From the next room, he could hear Mac moving around, then getting comfortable on his own bed. He liked knowing he wasn’t alone anymore.

The next morning came late. Bryce heard noises in the bathroom, then forced one eye open and was nearly blinded by the sunlight streaming in through the window. “Oh, man.” He still felt like he was behind in his sleep, and would have stayed right where he was if the little voice inside his head would just shut up.

But it refused.

He swung both legs off the bed, then sat there rubbing the sleep from his eyes. Mac was still in the shower, so he padded into the bathroom and did as much as he could, then walked back to his room and waited for his turn to bathe.

“It’s good to have you back.”

Bryce didn’t even jump. He gazed at the screen as Five sparked to life. “You’re never really off, are you?”

“We need to talk.”

“You lied to me.” Bryce heard the shower shut off and wondered if Five would continue.

“I was protecting you. Surely you can see that now?”

Mac was standing at Bryce’s door now, listening quietly.

“Why? Why didn’t you just explain it to me, and let me decide?”

“It wasn’t that easy. By the time I realized you were going to survive the attack, it was too late.”

“Too late for what? What exactly did you do?”
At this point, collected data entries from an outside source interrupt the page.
Lemma ac3_budget_only_removed st st' :
  store_ok cw st → domains st' = domains st → only_removed st st' →
  ac3_budget cw st' ≤ ac3_budget cw st.
Proof.
  intros Hok Hd Hrem. unfold ac3_budget.
  pose proof (total_size_only_removed _ _ Hok Hd Hrem). nia.
Qed.

Lemma consistent_run fuel a st :
  store_ok cw st → offsets_ok cw → ac3_budget cw st < fuel →
  ∃ b st', consistent cw fuel a st = Ok (b, st').
Proof.
  intros Hok Hoff Hfuel. unfold consistent.
  destruct (assignment_has_duplicates a); [by eauto|].
  destruct (pin_loop_keep a st Hok)
    as (sp & Hpin & Hok1 & Hpinned & Hkeep & Hsame & _).
  destruct (enforce_node_consistency_run cw sp Hok1)
    as (sn & Hnode & _).
  destruct (enforce_node_consistency_only_removed sp sn Hok1 Hnode)
    as [Hd2 Hrem2].
  assert (store_ok cw sn) as Hok2 by (by eapply store_ok_only_removed).
  destruct (has_empty_domains_run sn Hok2) as [e Hempty].
  erewrite bind_Ok_l by (by apply copy_domains_Ok).
  erewrite bind_Ok_l by exact Hpin.
  erewrite bind_Ok_l by exact Hnode.
  erewrite bind_Ok_l by exact Hempty.
  destruct e; [by eauto|].
  destruct (ac3_loop_run fuel (all_arcs cw) sn) as (ok & sa & Hac3);
    [done|done|exact (enforce_node_consistency_fits sp sn Hok1 Hnode)
    |apply queue_ok_all_arcs| |].
  { pose proof (pin_total_size a st sp Hok Hkeep Hsame Hpinned).
    pose proof (total_size_only_removed _ _ Hok1 Hd2 Hrem2).
    unfold ac3_budget in Hfuel. nia. }
  unfold ac3. erewrite bind_Ok_l by exact Hac3.
  destruct ok; by eauto.
Qed.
“After I failed to prevent Joe Duffield from starting his mutiny by trying to kill you, I did the only thing I could. I secured you inside the complex and sent them away, using the Shavid-eye as a threat.”

“And you spoke with them, didn’t you? While I would stay inside at night, terrified of the monsters, you continued to speak with them?” Bryce felt a little of his old anger entering his voice. Now that he knew the truth, he was beginning to realize the missed opportunities.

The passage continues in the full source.